La considerazione che “gli essere umani sono più simili a miraggi che ad architravi”, anche non fosse mutuata da un’affermazione di uno scienziato del calibro di Hofstadter, risentirebbe e meriterebbe comunque una adeguata riflessione.
Riflessione da compendiare nell’esito di una quotidiana e spontanea osservazione del comportamento dell’ “umanottero” (cit. A Busi), quale dato essenziale di partenza.
In questo senso, l’attendibilità antropologica del fenomeno della parvenza ed, in specie, del vacillamento, è da ammettersi anche solo “per passaparola”, laddove l’effetto è ben visibile fin dalla fase dialogica, fin da un elementare esercizio di interazione sociale.

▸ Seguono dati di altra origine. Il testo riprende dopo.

Lemma sasl_loop_keeps fuel (m : MessengerTransport) session data w0 :
  keeps (same_client w0) (sasl_loop fuel m session data).
Proof.
  revert session data. induction fuel as [|fuel IH]; intros session data; [by intros w _ r w'|].
  cbn [sasl_loop]. apply keeps_bind; [apply keeps_lift|]. intros [[running out] session'].
  destruct running; [|apply keeps_lift]. cbn [negb].
  apply keeps_bind; [apply sasl_authentication_keeps|]. intros resp. apply IH.
Qed.

Lemma do_sasl_keeps fuel (m : MessengerTransport) config w0 :
  keeps (same_client w0) (do_sasl fuel m config).
Proof.
  apply keeps_bind; [apply sasl_handshake_keeps|]. intros resp.
  apply keeps_bind; [apply keeps_lift|]. intros c. apply keeps_bind; [apply keeps_lift|]. intros ms.
  apply keeps_bind; [apply keeps_lift|]. intros name. case_match; [apply keeps_lift|].
  apply keeps_bind; [apply keeps_lift|]. intros session. apply sasl_loop_keeps.
Qed.
End lemmas.
#[export] Hint Resolve with_net_keeps fetch_keeps Messenger_new_keeps request_keeps retry_same_client : io.
#[export] Hint Resolve sync_loop_keeps do_sasl_keeps : io.

(** ** Properties *)
Section properties.
Context {N : Type} `{!Network N} `{!NetworkOk N}.
Implicit Types w : World (N:=N).

(** Once a version is selected, the errors of a request do not include the one
    for a missing version. *)
Lemma request_version_found {Req Resp}
    `{RequestBody Req Resp, WriteVersionedType Req, ReadVersionedType Resp}
    (m : MessengerTransport) (msg : Req) ranges v k w w' :
  version_get ranges (API_KEY (Req:=Req) (Resp:=Resp)) ≫= (fun r =>
    match_versions r (API_VERSION_RANGE (Req:=Req) (Resp:=Resp))) = Some v ->
  request_with_version_ranges (Resp:=Resp) m msg ranges w <> Some (Err (NoVersionMatch k), w').
Proof.
  intros Hv. unfold request_with_version_ranges. rewrite Hv. unfold io_bind, io_lift.
  destruct (fetch_correlation_id m w) as [[[id|e|p] w1]|] eqn:Hf; try done.
  destruct (prepare_request ranges (client_id m) id msg) as [p|e|p] eqn:Hp; try done.
  - destruct (with_net _ w1) as [[[resp|e|q] w2]|] eqn:Hx; try done.
    + unfold finish_response.
      destruct (read_versioned _ _) as [[body rest]|e|q]; simpl; try done. by case_match.
    + intros [= -> ->]. unfold with_net in Hx. destruct (exchange _ _ _ _ _ _) as [[o n]|] eqn:He; [|done].
      injection Hx as -> _. apply exchange_ok in He as [[? ?]|[? ?]]; done.
  - intros [= -> _]. revert Hp. unfold prepare_request. rewrite Hv. unfold obind, ok_or, omap_err.
    repeat case_match; simplify_eq; done.
Qed.

(** ** Version negotiation, step by step

    The state of the negotiation: the versions still to try, and the world. *)
Section negotiation.
Variable m : MessengerTransport (N:=N).
Local Abbreviation ask ub :=
  (request_with_version_ranges (Resp:=ApiVersionsResponse) m api_versions_request (sync_ranges ub)).
Local Abbreviation throttle resp :=
  (maybe_throttle (E:=SyncVersionsError) (avresp_throttle_time_ms resp)).

(** The broker does not speak the version of the request: it answers with an
    error code, or the answer cannot be read. *)
Definition unusable (r : outcome RequestError ApiVersionsResponse) : Prop :=
  match r with
  | Ok resp => throttle resp = Ok tt /\ avresp_error_code resp <> None
  | Err (ReqReadVersionedError _ | ReqReadError _ | TooMuchData _ _ _ _) => True
  | _ => False
  end.

(** The broker answers with its versions. *)
Definition usable (r : outcome RequestError ApiVersionsResponse) (resp : ApiVersionsResponse) : Prop :=
  r = Ok resp /\ throttle resp = Ok tt /\ avresp_error_code resp = None.

Inductive sync_step : list Z * World (N:=N) -> list Z * World (N:=N) -> Prop :=
| sync_throttled ub rest w resp w1 t w2 :
    ask ub w = Some (Ok resp, w1) -> throttle resp = Err (Throttle t) ->
    sleep (E:=SyncVersionsError) (from_millis t) w1 = Some (Ok tt, w2) ->
    sync_step (ub :: rest, w) (ub :: rest, w2)
| sync_refused ub rest w r w1 :
    ask ub w = Some (r, w1) -> unusable r -> sync_step (ub :: rest, w) (rest, w1).

(** The ranges that an answer announces; the last one for a key counts. *)
Definition announced (resp : ApiVersionsResponse) : version_map :=
  rev (map (fun x => (api_key x, mkApiVersionRange (min_version x) (max_version x))) (api_keys resp)).

Definition flipped (x : ApiVersionsResponseApiKey) : Prop := vnum (max_version x) < vnum (min_version x).

(** How the negotiation ends once the versions [ubs] are left, in world [w0]. *)
Definition sync_end (ubs : list Z) w0 (r : outcome SyncVersionsError version_map) w' : Prop :=
  match r with
  | Err NoWorkingVersion => ubs = [] /\ w0 = w'
  | Ok ranges => exists ub rest answer resp, ubs = ub :: rest /\ ask ub w0 = Some (answer, w') /\
      usable answer resp /\ Forall (fun x => ~ flipped x) (api_keys resp) /\ ranges = announced resp
  | Err (FlippedVersionRange key lo hi) =>
      exists ub rest answer resp x, ubs = ub :: rest /\ ask ub w0 = Some (answer, w') /\
      usable answer resp /\ In x (api_keys resp) /\ flipped x /\
      key = api_key x /\ lo = min_version x /\ hi = max_version x
  | Err (SyncRequestError e) => exists ub rest, ubs = ub :: rest /\ ask ub w0 = Some (Err e, w') /\ ~ unusable (Err e)
  | Panic p => exists ub rest, ubs = ub :: rest /\ ask ub w0 = Some (Panic p, w')
  end.

Lemma collect_announced l acc :
  Forall (fun x => ~ flipped x) l ->
  collect_ranges l acc =
    Ok (rev (map (fun x => (api_key x, mkApiVersionRange (min_version x) (max_version x))) l) ++ acc).
Proof.
  revert acc. induction l as [|x l IH]; intros acc Hl; [done|].
  apply list.Forall_cons in Hl as [Hx Hl]. unfold flipped in Hx. simpl. unfold ApiVersionRange_new.
  destruct (Z.leb_spec (vnum (min_version x)) (vnum (max_version x))); [|lia]. simpl.
  by rewrite IH, <-app_assoc.
Qed.

Lemma first_flipped_spec l :
  match first_flipped l with
  | Some x => In x l /\ flipped x
  | None => Forall (fun x => ~ flipped x) l
  end.
Proof.
  induction l as [|x l IH]; simpl; [constructor|].
  destruct (Z.ltb_spec (vnum (max_version x)) (vnum (min_version x))); [by split; [left|]|].
  destruct (first_flipped l); [by destruct IH; split; [right|]|]. constructor; [|done]. unfold flipped. lia.
Qed.

Lemma usable_end ub rest resp w0 w' r :
  ask ub w0 = Some (Ok resp, w') -> usable (Ok resp) resp ->
  match first_flipped (api_keys resp) with
  | Some x => Err (FlippedVersionRange (api_key x) (min_version x) (max_version x))
  | None => collect_ranges (api_keys resp) []
  end = r ->
  sync_end (ub :: rest) w0 r w'.
Proof.
  intros Hask Hu <-. pose proof (first_flipped_spec (api_keys resp)) as Hf.
  destruct (first_flipped (api_keys resp)) as [x|].
  - destruct Hf. by exists ub, rest, (Ok resp), resp, x.
  - rewrite collect_announced by done. rewrite app_nil_r. by exists ub, rest, (Ok resp), resp.
Qed.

In buona sostanza, resta valido il riferimento, complessificato da giornaliere fluttuazioni emotive e stilistiche, al detto Zen: “qualunque cosa tu faccia, non oscillare” (non escludendo a tal fine l’uso correttivo del kyosaku, l’apposito bastone educativo).
Stante la premessa, l’apparente graniticità di passo di questo “umanottero” bene esprime il suo stato di allerta. Ed altrettanto bene risponde alle sue precipitose fughe dalla socialità, vista come insidia o perdita di tempo.
A prescindere, la stessa comunicazione, come ogni forma d’espressione linguistica, è immaginabilmente addensata di retrospettive, intrisa di inferenze, innestata di velatezze.
Per tale motivo, intrapresa una determinata direzione, essa non viene usualmente proseguita, se non per brevi tratti, perdendosi nella ricerca di costanti conferme sulla giustezza del singolo passo, in un gravoso alternarsi di certezza e dubbio, di ragione e torto, di soddisfazione e rimorso.
Per l’ “umanottero” (cit.) diviene quindi fisio-logico vacillare dinanzi alla pseudo-verità della sua stessa affermazione. In specie, quando la prima versione viene sconfessata da una possibile alternativa.
E quando quest’ultima, a tale proposito, ri-guadagna la qualità derivante dall’incrinatura della precedente.
Pertanto, seppur “la verità erra incognita tra gli uomini”, citando Pascal (ma anche un recente brano di Vasco Rossi), si riesce ad ottenere un passo ragionevolmente stabile nel momento in cui l’individuo si appropria del valore dell’esperienza, come appiglio solido e solidale.